PROBLEM TO SOLVE: Output all of the material once more, so that every line matches the original exactly.

DATA IN THIS EXERCISE:

(** The search between two resolved node ids: every round of the main loop
    closes a node that is the start node or the target of an edge, so
    [S (length edges)] rounds are enough. *)
Definition astar (graph : GraphData) (startNode endNode : Z) : SearchResult :=
  search (S (length (edges graph))) graph (buildAdjacencyList graph) endNode
    (init_state graph startNode endNode).

(** The errors the function throws.  [NearestNodeNotFound] is "Could not
    find nearest nodes for the given coordinates", [NoPathFound] is "No path
    found between the given coordinates", [TypeError] is the engine's error
    for reading [lat] of [undefined]. *)
Inductive RouteError : Type :=
| NearestNodeNotFound
| NoPathFound
| TypeError.

Inductive Outcome : Type :=
| Returns (route : list Coordinate)
| Throws (e : RouteError)
| Diverges.

(** The body of [calculateRoute], with the search it runs between two
    distinct resolved nodes as a parameter. *)
Definition calculateRoute_with (search_from : GraphData -> Z -> Z -> SearchResult)
    (graph : GraphData) (startCoord endCoord : Coordinate) : Outcome :=
  let startNode := findNearestNode graph startCoord in
  let endNode := findNearestNode graph endCoord in
  if bool_decide (startNode = -1) || bool_decide (endNode = -1) then
    Throws NearestNodeNotFound
  else if bool_decide (startNode = endNode) then
    match nodes_get graph startNode with
    | Some node => Returns [mkCoord (n_lat node) (n_lon node)]
    | None => Throws TypeError
    end
  else
    match search_from graph startNode endNode with
    | PathFound path => Returns (path_coords graph path)
    | NoPath => Throws NoPathFound
    | OutOfFuel => Diverges
    end.

Definition calculateRoute : GraphData -> Coordinate -> Coordinate -> Outcome :=
  calculateRoute_with astar.

(** * Specification vocabulary *)

(** The keys of [graph.nodes] are the ids of the nodes stored under them,
    and no key occurs twice. *)
Definition well_formed (graph : GraphData) : Prop :=
  (∀ key node, In (key, node) (nodes graph) -> n_id node = key) ∧
  NoDup (map fst (nodes graph)).

(** Nearest-node resolution of [point] succeeded with node id [nodeId]:
    [findNearestNode] returned it and it is not the not-found marker -1
    that [calculateRoute] rejects.  A node whose id is -1 cannot be told
    from the marker and is never resolved to. *)
Definition snaps_to (graph : GraphData) (point : Coordinate) (nodeId : Z) : Prop :=
  findNearestNode graph point = nodeId ∧ nodeId ≠ -1.

Definition distance_to (point : Coordinate) (node : GraphNode) : double :=
  haversineDistance (lat point) (lon point) (n_lat node) (n_lon node).

Definition coord_of (node : GraphNode) : Coordinate :=
  mkCoord (n_lat node) (n_lon node).

(** [walk adj u path v cost]: [path] lists the nodes of a walk from [u] to
    [v] along adjacency entries whose weights add up to [cost]. *)
Inductive walk (adj : gmap Z (list Neighbor)) : Z -> list Z -> Z -> R -> Prop :=
| walk_stay u : walk adj u [u] u 0
| walk_edge u v w path t cost :
    In (mkNeighbor v w) (neighbors adj u) ->
    walk adj v path t cost ->
    walk adj u (u :: path) t (w + cost).

(** What [haversineDistance] returns where the term does not come out
    above 1. *)
Definition haversine_km (lat1 lon1 lat2 lon2 : R) : R :=
  let a := haversine_term lat1 lon1 lat2 lon2 in
  (6371 * (2 * Math_atan2 (Math_sqrt a) (Math_sqrt (1 - a))))%R.

(** The great-circle distance as the specification words it: the haversine
    formula in its half-angle form on a sphere of radius 6371 km, angles in
    radians. *)
Definition hav (angle : R) : R := (sin (angle / 2) * sin (angle / 2))%R.

Definition radians (degrees : R) : R := (degrees * PI / 180)%R.

Definition great_circle_km (lat1 lon1 lat2 lon2 : R) : R :=
  (2 * 6371 *
   asin (sqrt (hav (radians lat2 - radians lat1) +
               cos (radians lat1) * cos (radians lat2) *
               hav (radians lon2 - radians lon1))))%R.

(** The estimate in seconds at a constant 50 km/h. *)
Definition seconds_at_50kmh (km : R) : R := (km / 50 * 3600)%R.

(** The adjacency entry an edge contributes. *)
Definition neighbor_of (edge : GraphEdge) : Neighbor :=
  mkNeighbor (e_to edge) (edge_weight edge).

(** [a <= b] on numbers, as a proposition. *)
Definition nle (a b : number) : Prop :=
  match a, b with
  | Fin x, Fin y => (x <= y)%R
  | _, Infinity => True
  | Infinity, Fin _ => False
  end.

(** [fScore.get(n) || Infinity], the score the scan reads. *)
Definition read_f (st : SearchState) (n : Z) : number :=
  Num.or_else_double (fScore st !! n) Infinity.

WRITTEN REPLY:
(** The search between two resolved node ids: every round of the main loop
    closes a node that is the start node or the target of an edge, so
    [S (length edges)] rounds are enough. *)
Definition astar (graph : GraphData) (startNode endNode : Z) : SearchResult :=
  search (S (length (edges graph))) graph (buildAdjacencyList graph) endNode
    (init_state graph startNode endNode).

(** The errors the function throws.  [NearestNodeNotFound] is "Could not
    find nearest nodes for the given coordinates", [NoPathFound] is "No path
    found between the given coordinates", [TypeError] is the engine's error
    for reading [lat] of [undefined]. *)
Inductive RouteError : Type :=
| NearestNodeNotFound
| NoPathFound
| TypeError.

Inductive Outcome : Type :=
| Returns (route : list Coordinate)
| Throws (e : RouteError)
| Diverges.

(** The body of [calculateRoute], with the search it runs between two
    distinct resolved nodes as a parameter. *)
Definition calculateRoute_with (search_from : GraphData -> Z -> Z -> SearchResult)
    (graph : GraphData) (startCoord endCoord : Coordinate) : Outcome :=
  let startNode := findNearestNode graph startCoord in
  let endNode := findNearestNode graph endCoord in
  if bool_decide (startNode = -1) || bool_decide (endNode = -1) then
    Throws NearestNodeNotFound
  else if bool_decide (startNode = endNode) then
    match nodes_get graph startNode with
    | Some node => Returns [mkCoord (n_lat node) (n_lon node)]
    | None => Throws TypeError
    end
  else
    match search_from graph startNode endNode with
    | PathFound path => Returns (path_coords graph path)
    | NoPath => Throws NoPathFound
    | OutOfFuel => Diverges
    end.

Definition calculateRoute : GraphData -> Coordinate -> Coordinate -> Outcome :=
  calculateRoute_with astar.

(** * Specification vocabulary *)

(** The keys of [graph.nodes] are the ids of the nodes stored under them,
    and no key occurs twice. *)
Definition well_formed (graph : GraphData) : Prop :=
  (∀ key node, In (key, node) (nodes graph) -> n_id node = key) ∧
  NoDup (map fst (nodes graph)).

(** Nearest-node resolution of [point] succeeded with node id [nodeId]:
    [findNearestNode] returned it and it is not the not-found marker -1
    that [calculateRoute] rejects.  A node whose id is -1 cannot be told
    from the marker and is never resolved to. *)
Definition snaps_to (graph : GraphData) (point : Coordinate) (nodeId : Z) : Prop :=
  findNearestNode graph point = nodeId ∧ nodeId ≠ -1.

Definition distance_to (point : Coordinate) (node : GraphNode) : double :=
  haversineDistance (lat point) (lon point) (n_lat node) (n_lon node).

Definition coord_of (node : GraphNode) : Coordinate :=
  mkCoord (n_lat node) (n_lon node).

(** [walk adj u path v cost]: [path] lists the nodes of a walk from [u] to
    [v] along adjacency entries whose weights add up to [cost]. *)
Inductive walk (adj : gmap Z (list Neighbor)) : Z -> list Z -> Z -> R -> Prop :=
| walk_stay u : walk adj u [u] u 0
| walk_edge u v w path t cost :
    In (mkNeighbor v w) (neighbors adj u) ->
    walk adj v path t cost ->
    walk adj u (u :: path) t (w + cost).

(** What [haversineDistance] returns where the term does not come out
    above 1. *)
Definition haversine_km (lat1 lon1 lat2 lon2 : R) : R :=
  let a := haversine_term lat1 lon1 lat2 lon2 in
  (6371 * (2 * Math_atan2 (Math_sqrt a) (Math_sqrt (1 - a))))%R.

(** The great-circle distance as the specification words it: the haversine
    formula in its half-angle form on a sphere of radius 6371 km, angles in
    radians. *)
Definition hav (angle : R) : R := (sin (angle / 2) * sin (angle / 2))%R.

Definition radians (degrees : R) : R := (degrees * PI / 180)%R.

Definition great_circle_km (lat1 lon1 lat2 lon2 : R) : R :=
  (2 * 6371 *
   asin (sqrt (hav (radians lat2 - radians lat1) +
               cos (radians lat1) * cos (radians lat2) *
               hav (radians lon2 - radians lon1))))%R.

(** The estimate in seconds at a constant 50 km/h. *)
Definition seconds_at_50kmh (km : R) : R := (km / 50 * 3600)%R.

(** The adjacency entry an edge contributes. *)
Definition neighbor_of (edge : GraphEdge) : Neighbor :=
  mkNeighbor (e_to edge) (edge_weight edge).

(** [a <= b] on numbers, as a proposition. *)
Definition nle (a b : number) : Prop :=
  match a, b with
  | Fin x, Fin y => (x <= y)%R
  | _, Infinity => True
  | Infinity, Fin _ => False
  end.

(** [fScore.get(n) || Infinity], the score the scan reads. *)
Definition read_f (st : SearchState) (n : Z) : number :=
  Num.or_else_double (fScore st !! n) Infinity.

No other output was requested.